Segment Open

(* ===== verification/Http1ResponseBody.v ===== *)
(** Model of the response body reader of
    [src/abi_impl/http/outbound_http1.rs] ([PlainHttp1ResponseBody::pull_next]):
    a body that is empty, of a fixed length, in chunks or up to the end of the
    stream, pulled from a leased upstream connection that goes back to the pool
    when the body is complete. *)

From S2P Require Import Prelude Bytes TlsFlow Http1Text Http1Io HttpHeaders Http1SenderPool.

Module Http1ResponseBody.
Import Http1Text Http1Io HttpHeaders Http1SenderPool.

Inductive ChunkedState :=
| NeedSize
| ReadData (remaining : Z)
| ExpectChunkTerminator
| ReadTrailers.

Inductive PlainHttp1BodyKind :=
| Done
| Fixed (remaining : Z)
| Chunked (state : ChunkedState)
| CloseDelimited.

Section body.
Context {M : Type}.

Record PlainHttp1ResponseBody := MkBody {
  lease : PlainHttp1SenderLease Connection;
  kind : PlainHttp1BodyKind;
  trailers : option M;
}.
#[export] Instance eta_response_body : Eta PlainHttp1ResponseBody := fun b =>
  MkBody b.(lease) b.(kind) b.(trailers).

(** The body with the pool its lease shares. *)
Record State := MkState { body : PlainHttp1ResponseBody; pool : PlainHttp1SenderPool Connection }.
#[export] Instance eta_state : Eta State := fun s => MkState s.(body) s.(pool).

Definition new (l : PlainHttp1SenderLease Connection) (k : PlainHttp1BodyKind) : PlainHttp1ResponseBody :=
  MkBody l k None.

Inductive progress : Type :=
| Continue (s : State)
| Return (r : vm_result (option (list Z))) (s : State).

Definition set_kind (k : PlainHttp1BodyKind) (s : State) : State := s <| body := s.(body) <| kind := k |> |>.
Definition set_connection (c : Connection) (s : State) : State :=
  s <| body := s.(body) <| lease := s.(body).(lease) <| lease_connection := Some c |> |> |>.
Definition body_release (s : State) : State :=
  let '(l, p) := release s.(body).(lease) s.(pool) in MkState (s.(body) <| lease := l |>) p.

Definition host_error (message : string) (s : State) : progress := Return (Err (HostError message)) s.
Definition dirty_error (message : string) (s : State) : progress :=
  host_error message (s <| body := s.(body) <| lease := mark_dirty s.(body).(lease) |> |>).
Definition read_failed (message : string) (s : State) : progress :=
  host_error ("failed to read outbound http/1.1 upstream response: " +:+ message) s.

Segment Closed

_Action item_.
Everything in the material above from the line that has "when the body is complete. *)" through the line that has "Record State := MkState" must be duplicated exactly, with no other lines given.

_Result for this task_.
    when the body is complete. *)

From S2P Require Import Prelude Bytes TlsFlow Http1Text Http1Io HttpHeaders Http1SenderPool.

Module Http1ResponseBody.
Import Http1Text Http1Io HttpHeaders Http1SenderPool.

Inductive ChunkedState :=
| NeedSize
| ReadData (remaining : Z)
| ExpectChunkTerminator
| ReadTrailers.

Inductive PlainHttp1BodyKind :=
| Done
| Fixed (remaining : Z)
| Chunked (state : ChunkedState)
| CloseDelimited.

Section body.
Context {M : Type}.

Record PlainHttp1ResponseBody := MkBody {
  lease : PlainHttp1SenderLease Connection;
  kind : PlainHttp1BodyKind;
  trailers : option M;
}.
#[export] Instance eta_response_body : Eta PlainHttp1ResponseBody := fun b =>
  MkBody b.(lease) b.(kind) b.(trailers).

(** The body with the pool its lease shares. *)
Record State := MkState { body : PlainHttp1ResponseBody; pool : PlainHttp1SenderPool Connection }.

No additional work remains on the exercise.